The draft constitution will easily sail through the referendum.
To project the results of a Kenyan election, you do not need an opinion poll; all it takes, unfortunately, is some simple ethnic arithmetic.
Because the large mass of the Luo, Luhya, Kamba and Mt Kenya communities have not come out to oppose the draft – and they comfortably make up more than 50 per cent of the voting public – the proposed constitution is as good as the law, whatever your pastor may have told you in church last Sunday.
With that settled, it is perhaps a good thing to examine what Kenya will look like the day after the 'Yes' campaign triumphs.

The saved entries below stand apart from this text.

(** * The designer of langchain-testbench: template scanning and the editor session

    A shallow embedding of
      - [app/src/components/Designer.tsx]: the three template patterns and
        their reducers (LLM prompts, Reformat formatters, API fields) and the
        update effect of the API designer;
      - [app/src/contexts/ChainSpecContext.tsx]: the editor session that
        holds the committed and the working chain spec.

    Strings are [string]s of 8-bit characters, so a template is modelled for
    code units below 256.  A JavaScript [Set<string>] is a duplicate-free list
    in insertion order, which is the order [Array.from] returns.  A thrown
    [Error] is the [Throw] constructor of [Result]. *)

From Stdlib Require Import Strings.String Strings.Ascii Lists.List.
From Stdlib Require Import Arith.PeanoNat Bool.Bool Lia.
From Stdlib Require Import Numbers.DecimalString.
Import ListNotations.
Open Scope string_scope.

(* ================================================================= *)
(** ** Strings *)

Module Str.

Fixpoint takeWhile (p : ascii -> bool) (s : string) : string :=
  match s with
  | EmptyString => EmptyString
  | String c s' => if p c then String c (takeWhile p s') else EmptyString
  end.

Fixpoint dropWhile (p : ascii -> bool) (s : string) : string :=
  match s with
  | EmptyString => EmptyString
  | String c s' => if p c then dropWhile p s' else s
  end.

Fixpoint stripPrefix (pre s : string) : option string :=
  match pre, s with
  | EmptyString, _ => Some s
  | String a pre', String b s' =>
      if Ascii.eqb a b then stripPrefix pre' s' else None
  | String _ _, EmptyString => None
  end.

Fixpoint forallb (p : ascii -> bool) (s : string) : bool :=
  match s with
  | EmptyString => true
  | String c s' => p c && forallb p s'
  end.

Definition isEmpty (s : string) : bool :=
  match s with EmptyString => true | String _ _ => false end.

(** The first character satisfies [p]; false on the empty string. *)
Definition headIs (p : ascii -> bool) (s : string) : bool :=
  match s with EmptyString => false | String c _ => p c end.

Definition inRange (lo hi : nat) (c : ascii) : bool :=
  ((lo <=? nat_of_ascii c) && (nat_of_ascii c <=? hi))%nat.

(** [[A-Za-z0-9_]] *)
Definition isWordChar (c : ascii) : bool :=
  inRange 65 90 c || inRange 97 122 c || inRange 48 57 c || Ascii.eqb c "_".

(** [[_A-Za-z]] *)
Definition isWordStart (c : ascii) : bool :=
  inRange 65 90 c || inRange 97 122 c || Ascii.eqb c "_".

Definition isBrace (c : ascii) : bool := Ascii.eqb c "{" || Ascii.eqb c "}".

(** [[^\{\}]] *)
Definition notBrace (c : ascii) : bool := negb (isBrace c).

(** [[^:\{\}]] *)
Definition notColonBrace (c : ascii) : bool :=
  negb (Ascii.eqb c ":" || isBrace c).

(** The line terminators among the 8-bit characters, LF and CR: [.] matches
    neither.  The two other line terminators of the language, U+2028 and
    U+2029, are no 8-bit characters: the texts of this development do not
    contain them. *)
Definition isLineTerminator (c : ascii) : bool :=
  Ascii.eqb c (ascii_of_nat 10) || Ascii.eqb c (ascii_of_nat 13).

(** [.] up to the first closing brace, as the lazy [.*?] followed by [}]
    consumes it. *)
Definition lazyDot (c : ascii) : bool :=
  negb (Ascii.eqb c "}") && negb (isLineTerminator c).

Definition ofNat (n : nat) : string := NilEmpty.string_of_uint (Nat.to_uint n).

End Str.

(* ================================================================= *)
(** ** JavaScript values the code relies on *)

(** [Set<string>]: insertion ordered, no duplicates. *)
Definition StrSet := list string.

Definition set_has (s : StrSet) (x : string) : bool :=
  existsb (String.eqb x) s.

Definition set_add (s : StrSet) (x : string) : StrSet :=
  if set_has s x then s else (s ++ [x])%list.

(** [Array.from(set)] *)
Definition Array_from (s : StrSet) : list string := s.

(** [x || d] on an optional string: [undefined] and [''] are falsy. *)
Definition orElse (x : option string) (d : string) : string :=
  match x with
  | None => d
  | Some s => if Str.isEmpty s then d else s
  end.

(** [`${x}`] on an optional string. *)
Definition show (x : option string) : string :=
  match x with None => "undefined" | Some s => s end.

(** [x === lit] on an optional string. *)
Definition strictEq (x : option string) (lit : string) : bool :=
  match x with None => false | Some s => String.eqb s lit end.

Inductive Result (A : Type) : Type :=
| Ok (a : A)
| Throw (message : string).
Arguments Ok {A} a.
Arguments Throw {A} message.

(* ================================================================= *)
(** ** [String.prototype.replace] with a global pattern and a callback *)

Section Replace.
Context {G S : Type}.

(** The pattern tried at the head of the text: the captured groups and the
    text after the match. *)
Variable matchAt : string -> option (G * string).

(** The callback, threading a state: the new state and the replacement. *)
Variable callback : S -> G -> S * string.

(** The pass over the text: where the pattern matches at the head, the
    callback gives the replacement and the pass goes on after the match;
    where it does not, the first character is copied and the pass goes on
    after it.  None of the patterns below matches the empty text. *)
Fixpoint replaceFuel (fuel : nat) (st : S) (s : string) : S * string :=
  match s with
  | EmptyString => (st, EmptyString)
  | String c s' =>
      match fuel with
      | 0 => (st, s)
      | Datatypes.S fuel' =>
          match matchAt s with
          | Some (g, rest) =>
              let (st1, r) := callback st g in
              let (st2, out) := replaceFuel fuel' st1 rest in
              (st2, r ++ out)
          | None =>
              let (st2, out) := replaceFuel fuel' st s' in
              (st2, String c out)
          end
      end
  end.

(** Every match consumes a character, so the length of the text is fuel
    enough (see [replaceFuel_enough]). *)
Definition replaceAll (st : S) (s : string) : S * string :=
  replaceFuel (String.length s) st s.
End Replace.

(* ================================================================= *)
(** ** Designer.tsx: the extended formatter of Reformat specs *)

(** The arguments the pattern hands to the reducer after the state: the
    match and the six groups of [extendedFormatterRegex]. *)
Record ExtMatch : Type := mkExtMatch {
  matched : string;
  exprType : option string;
  exprParam1 : option string;
  ep2Group : option string;
  exprParam2 : option string;
  stdExpr : option string;
  stdExprVar : option string
}.

(** The groups of a directive with one argument. *)
Definition directive1 (d x : string) : ExtMatch :=
  mkExtMatch ("{" ++ d ++ ":" ++ x ++ "}") (Some d) (Some x) None None None None.

(** The groups of a directive with two arguments. *)
Definition directive2 (d x y : string) : ExtMatch :=
  mkExtMatch ("{" ++ d ++ ":" ++ x ++ ":" ++ y ++ "}")
    (Some d) (Some x) (Some (":" ++ y)) (Some y) None None.

(** The groups of a bracket that is no directive. *)
Definition bracket (v : string) : ExtMatch :=
  mkExtMatch ("{" ++ v ++ "}") None None None None (Some ("{" ++ v ++ "}")) (Some v).

(** The alternation [(join|parse_json|let|expr|int|float)], in its order. *)
Definition directives : list string :=
  ["join"; "parse_json"; "let"; "expr"; "int"; "float"].

(** [([^:\{\}]+)]: greedy and not empty.  The run is followed by a colon, a
    brace or the end of the text; a shorter run would be followed by a
    character of the run itself, which can start neither [:...] nor [}], so
    backtracking into the run never succeeds and the longest run decides. *)
Definition matchParam (s : string) : option (string * string) :=
  let p := Str.takeWhile Str.notColonBrace s in
  if Str.isEmpty p then None else Some (p, Str.dropWhile Str.notColonBrace s).

(** [([^:\{\}]+)(:([^:\{\}]+))?\}] after [{d:]. *)
Definition matchDirectiveArgs (d s : string) : option (ExtMatch * string) :=
  match matchParam s with
  | None => None
  | Some (p1, r) =>
      match r with
      | String c r1 =>
          if Ascii.eqb c "}" then
            Some (directive1 d p1, r1)
          else if Ascii.eqb c ":" then
            match matchParam r1 with
            | Some (p2, String c2 rest) =>
                if Ascii.eqb c2 "}" then
                  Some (directive2 d p1 p2, rest)
                else None
            | _ => None
            end
          else None
      | EmptyString => None
      end
  end.

(** The first alternative after the opening brace: the directive words are
    tried in order, the next one when the rest of the alternative fails. *)
Fixpoint matchDirective (ds : list string) (s : string)
  : option (ExtMatch * string) :=
  match ds with
  | [] => None
  | d :: ds' =>
      match Str.stripPrefix (d ++ ":") s with
      | Some args =>
          match matchDirectiveArgs d args with
          | Some r => Some r
          | None => matchDirective ds' s
          end
      | None => matchDirective ds' s
      end
  end.

(** The second alternative after the opening brace: any run of characters
    other than braces (group 6), possibly empty, and the closing brace. *)
Definition matchStd (s : string) : option (ExtMatch * string) :=
  let v := Str.takeWhile Str.notBrace s in
  match Str.dropWhile Str.notBrace s with
  | String c rest =>
      if Ascii.eqb c "}" then
        Some (bracket v, rest)
      else None
  | EmptyString => None
  end.

(** [extendedFormatterRegex] at the head of the text: the directive
    alternative [\{(join|parse_json|let|expr|int|float):([^:\{\}]+)(:([^:\{\}]+))?\}]
    first, the bracket alternative (groups 5 and 6) when it fails. *)
Definition extendedFormatterRegex (s : string) : option (ExtMatch * string) :=
  match s with
  | String c s1 =>
      if Ascii.eqb c "{" then
        match matchDirective directives s1 with
        | Some r => Some r
        | None => matchStd s1
        end
      else None
  | EmptyString => None
  end.

(** The outcome of a match with an opening brace and [x] appended to what
    remains of the text. *)
Definition extend (x : string) (r : option (ExtMatch * string))
  : option (ExtMatch * string) :=
  match r with
  | Some (m, rest) => Some (m, rest ++ String "{" x)
  | None => None
  end.

(** [expr.match(/^[_A-Za-z0-9]+/)?.[0] || ''] and the rest of [expr]. *)
Definition parseFormatExpression (expr : string) : string * string :=
  (Str.takeWhile Str.isWordChar expr, Str.dropWhile Str.isWordChar expr).

(** [set2.has(item) ? set1 : set1.add(item)] *)
Definition condAdd (set1 set2 : StrSet) (item : string) : StrSet :=
  if set_has set2 item then set1 else set_add set1 item.

Definition ExtendedFormatterState : Type := StrSet * StrSet.

(** [/[_A-Za-z][_A-Za-z0-9]*/g] at the head of the text. *)
Definition identifierRegex (s : string) : option (string * string) :=
  match s with
  | String c s' =>
      if Str.isWordStart c then
        Some (String c (Str.takeWhile Str.isWordChar s'),
              Str.dropWhile Str.isWordChar s')
      else None
  | EmptyString => None
  end.

(** The double quote of the markup. *)
Definition dq : string := String (ascii_of_nat 34) EmptyString.

(** [<span class="cls">body</span>] *)
Definition span (cls body : string) : string :=
  "<span class=" ++ dq ++ cls ++ dq ++ ">" ++ body ++ "</span>".

Definition spanVar (variable : string) : string := span "var-name" variable.

Definition spanExpr (body : string) : string := span "expr" ("{" ++ body ++ "}").

Definition errorToken : string := span "error" "ERROR".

One of the most fundamental shifts in the new constitutional order will be the introduction of a structured form of devolution. There will be 47 counties that will receive a substantial amount of funding from the central government. The new units will get a minimum of 15% of the national revenue, meaning each county will benefit from anything from Sh1.5 billion to about Sh3 billion per year.
This will doubtless improve the way Kenyans are governed. Citizens will no longer be required to make journeys of up to 700 kilometres to access simple government services, as one now has to do in vast provinces like Rift Valley. In addition to bringing services closer to the people, devolution will be a major step forward in the effort to deal with the sense of ethnic exclusion that fans conflict at every election.
Voters will elect a county governor who will appoint a county executive committee. The committee will essentially be the executive arm of the county and will be in charge of implementing policies passed by the elected county assembly.
Despite all these benefits, there is another side to devolution. It can make people more inward looking, more provincial and less open to embracing the idea of multiculturalism. Appointments to key county posts are almost certainly likely to go to members of the ethnic community dominant in the particular county. This has been the experience in Uganda, which has an advanced form of devolution. In one case, a district in Northern Uganda needed to employ a district medical superintendent. It turned out that there was no qualified medical doctor from the district. But district officials found a veterinary doctor, whom they promptly appointed. Another district, Mbarara, in Western Uganda, needed to appoint a disabled person to a district service commission. They could not immediately find one so they appointed a guy who wears spectacles, arguing that he was sufficiently disabled.